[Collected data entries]
Lemma top_run_unot w x n : top_run false w (unot w x) n -> top_run true w x n.
Proof.
  intros (Hn & H1 & H2). split_and!; [lia|lia| |].
  - intros i Hi. specialize (H1 i Hi). rewrite testbit_unot in H1 by lia. by destruct (Z.testbit x i).
  - intros Hw. specialize (H2 Hw). rewrite testbit_unot in H2 by lia. by destruct (Z.testbit x _).
Qed.

Lemma bottom_run_unot w x n : bottom_run false w (unot w x) n -> bottom_run true w x n.
Proof.
  intros (Hn & H1 & H2). split_and!; [lia|lia| |].
  - intros i Hi. specialize (H1 i Hi). rewrite testbit_unot in H1 by lia. by destruct (Z.testbit x i).
  - intros Hw. specialize (H2 Hw). rewrite testbit_unot in H2 by lia. by destruct (Z.testbit x _).
Qed.

(** ** Properties *)

(** The portable SWAR code counts bit by bit. *)
Lemma popcount_spec w x : digits_ok w -> 0 <= x < 2 ^ w -> popcount w x = pcount (Z.to_nat w) x.
Proof.
  intros Hw Hx. unfold popcount, Popcount. destruct Hw as [-> | [-> | [-> | ->]]]; cbn [Z.leb Z.compare Pos.compare Pos.compare_cont].
  - rewrite Popcount32_spec by lia. exact (pcount_extend 8 24 x Hx).
  - rewrite Popcount32_spec by lia. exact (pcount_extend 16 16 x Hx).
  - by apply Popcount32_spec.
  - by apply Popcount64_spec.
Qed.
(* ===== verification/Uint128.v ===== *)
(** * 128-bit unsigned integers (numeric/int128.h)

    [uint128] as its two 64-bit words.  The operators are the portable branches of
    the header (the ones compiled when the compiler has no [unsigned __int128]);
    the module [Intrinsic] holds the other branches, which delegate to the
    compiler's 128-bit type, a [Z] in [0, 2^128). *)
From S2P Require Import Prelude Words.

#[local] Open Scope u64_scope.

Record uint128 := MkU128 { hi_ : Z; lo_ : Z }.

#[export] Instance uint128_eq_dec : EqDecision uint128.
Proof. solve_decision. Defined.

(** ** Construction and access *)

Definition make_uint128 (high low : Z) : uint128 := MkU128 high low.
Definition uint128_low64 (v : uint128) : Z := lo_ v.
Definition uint128_high64 (v : uint128) : Z := hi_ v.
Definition uint128_max : uint128 := make_uint128 (2 ^ 64 - 1) (2 ^ 64 - 1).

(** Constructors from the signed and from the unsigned integer types. *)
Definition uint128_of_signed (v : Z) : uint128 :=
  MkU128 (if v <? 0 then 2 ^ 64 - 1 else 0) (wrap 64 v).
Definition uint128_of_unsigned (v : Z) : uint128 := MkU128 0 v.

(** Conversions to integer types of width [w]. *)
Definition uint128_to_bool (v : uint128) : bool := negb (lo_ v =? 0) || negb (hi_ v =? 0).
Definition uint128_to_signed (w : Z) (v : uint128) : Z := swrap w (lo_ v).
Definition uint128_to_unsigned (w : Z) (v : uint128) : Z := wrap w (lo_ v).
(* ===== verification/Uint128Div.v ===== *)
(** * Long division and printing of [uint128] (numeric/int128.cc)

    The shift-subtract division with its loop, the operators built on it, and the
    conversion to text in base 8, 10 and 16 with the stream's field padding. *)
From Stdlib Require Import Ascii.
From Stdlib Require String.
From S2P Require Import Prelude Words Bits Uint128.

#[local] Open Scope u64_scope.

(** ** Operations *)

(** Position of the most significant set bit; the argument is not 0. *)
Definition Fls128 (n : uint128) : Z :=
  let hi := uint128_high64 n in
  if negb (hi =? 0) then 127 - countl_zero 64 hi
  else let low := uint128_low64 n in 63 - countl_zero 64 low.

(** The locals the loop updates. *)
Record divmod_state := DivModState { dm_dividend : uint128; dm_denominator : uint128; dm_quotient : uint128 }.

(** One iteration of the shift-subtract loop. *)
Definition divmod_step (s : divmod_state) : divmod_state :=
  let quotient := uint128_shl (dm_quotient s) 1 in
  let '(dividend, quotient) :=
    if uint128_geb (dm_dividend s) (dm_denominator s)
    then (uint128_sub (dm_dividend s) (dm_denominator s), uint128_or quotient (uint128_of_signed 1))
    else (dm_dividend s, quotient) in
  DivModState dividend (uint128_shr (dm_denominator s) 1) quotient.

(** [( *quotient_ret, *remainder_ret)]. *)
Definition DivModImpl (dividend divisor : uint128) : uint128 * uint128 :=
  if uint128_gtb divisor dividend then (uint128_of_signed 0, dividend)
  else if uint128_eqb divisor dividend then (uint128_of_signed 1, uint128_of_signed 0)
  else
    let shift := Fls128 dividend - Fls128 divisor in
    let s := for_loop (Z.to_nat (shift + 1)) divmod_step
               (DivModState dividend (uint128_shl divisor shift) (uint128_of_signed 0)) in
    (dm_quotient s, dm_dividend s).

Definition uint128_div (lhs rhs : uint128) : uint128 := fst (DivModImpl lhs rhs).
Definition uint128_mod (lhs rhs : uint128) : uint128 := snd (DivModImpl lhs rhs).

(** *** Assigning operators: the new value of [*this] *)

Inductive assign_op := AddAssign | SubAssign | MulAssign | DivAssign | ModAssign.
Inductive bit_op := OrAssign | AndAssign | XorAssign.
Inductive shift_op := ShlAssign | ShrAssign.

Definition uint128_assign (op : assign_op) (this other : uint128) : uint128 :=
  match op with
  | AddAssign => uint128_add this other
  | SubAssign => uint128_sub this other
  | MulAssign => uint128_mul this other
  | DivAssign => uint128_div this other
  | ModAssign => uint128_mod this other
  end.

Definition uint128_bit_assign (op : bit_op) (this other : uint128) : uint128 :=
  match op with
  | OrAssign => uint128_or this other
  | AndAssign => uint128_and this other
  | XorAssign => uint128_xor this other
  end.

Definition uint128_shift_assign (op : shift_op) (this : uint128) (amount : Z) : uint128 :=
  match op with ShlAssign => uint128_shl this amount | ShrAssign => uint128_shr this amount end.

(** *** Stream formatting *)

(** [std::ios_base::fmtflags], the fields the code reads. *)
Inductive basefield := BaseDec | BaseOct | BaseHex | BaseNone.
Inductive adjustfield := AdjLeft | AdjInternal | AdjRight | AdjNone.
Record fmtflags := FmtFlags
  { base_ : basefield; adjust_ : adjustfield; showbase : bool; uppercase : bool; showpos : bool }.

Definition base_of (b : basefield) : Z :=
  match b with BaseHex => 16 | BaseOct => 8 | BaseDec | BaseNone => 10 end.

(** One digit character. *)
Definition digit_char (upper : bool) (d : Z) : ascii :=
  ascii_of_N (Z.to_N (if d <? 10 then 48 + d else (if upper then 55 else 87) + d)).

(** Digits of [n] in base [b], least significant first. *)
Fixpoint ldigits (fuel : nat) (b n : Z) : list Z :=
  match fuel with
  | O => []
  | S f => n mod b :: (if n / b =? 0 then [] else ldigits f b (n / b))
  end.

(** What the standard library prints before the digits under [std::showbase]. *)
Definition base_prefix (f : fmtflags) (n : Z) : list ascii :=
  if showbase f && negb (n =? 0) then
    match base_ f with
    | BaseHex => ["0"%char; if uppercase f then "X"%char else "x"%char]
    | BaseOct => ["0"%char]
    | _ => []
    end
  else [].
Definition SignedSubstructResult (result lhs rhs : int128) : option int128 :=
  if int128_low64 lhs <? int128_low64 rhs
  then h ← ssub 64 (int128_high64 result) 1; Some (make_int128 h (int128_low64 result))
  else Some result.

Definition int128_sub (lhs rhs : int128) : option int128 :=
  h ← ssub 64 (int128_high64 lhs) (int128_high64 rhs);
  SignedSubstructResult (make_int128 h (int128_low64 lhs ⊖ int128_low64 rhs)) lhs rhs.

Definition int128_mul (lhs rhs : int128) : int128 :=
  make_int128
    (BitCastToSigned (uint128_high64 (uint128_mul (uint128_of_int128 lhs) (uint128_of_int128 rhs))))
    (uint128_low64 (uint128_mul (uint128_of_int128 lhs) (uint128_of_int128 rhs))).

(** Pre- and post-increment and -decrement: the returned value and the new [*this]. *)
Definition int128_post_inc (this : int128) : option (int128 * int128) :=
  n ← int128_add this (int128_of_signed 1); Some (this, n).
Definition int128_post_dec (this : int128) : option (int128 * int128) :=
  n ← int128_sub this (int128_of_signed 1); Some (this, n).
Definition int128_pre_inc (this : int128) : option int128 := int128_add this (int128_of_signed 1).
Definition int128_pre_dec (this : int128) : option int128 := int128_sub this (int128_of_signed 1).

Definition UnsignedAbsoluteValue (v : int128) : uint128 :=
  if int128_high64 v <? 0 then uint128_neg (uint128_of_int128 v) else uint128_of_int128 v.

Definition int128_div (lhs rhs : int128) : int128 :=
  let '(quotient, _) := DivModImpl (UnsignedAbsoluteValue lhs) (UnsignedAbsoluteValue rhs) in
  let quotient :=
    if negb (Bool.eqb (int128_high64 lhs <? 0) (int128_high64 rhs <? 0))
    then uint128_neg quotient else quotient in
  make_int128 (BitCastToSigned (uint128_high64 quotient)) (uint128_low64 quotient).

Definition int128_mod (lhs rhs : int128) : int128 :=
  let '(_, remainder) := DivModImpl (UnsignedAbsoluteValue lhs) (UnsignedAbsoluteValue rhs) in
  let remainder := if int128_high64 lhs <? 0 then uint128_neg remainder else remainder in
  make_int128 (BitCastToSigned (uint128_high64 remainder)) (uint128_low64 remainder).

→ Assignment
Of all the entries above, repeat only the lines from the line that has "Definition uint128_of_signed (v" to the line that has "(** Conversions to", both lines included, exactly.

→ Answer to this problem
Definition uint128_of_signed (v : Z) : uint128 :=
  MkU128 (if v <? 0 then 2 ^ 64 - 1 else 0) (wrap 64 v).
Definition uint128_of_unsigned (v : Z) : uint128 := MkU128 0 v.

(** Conversions to integer types of width [w]. *)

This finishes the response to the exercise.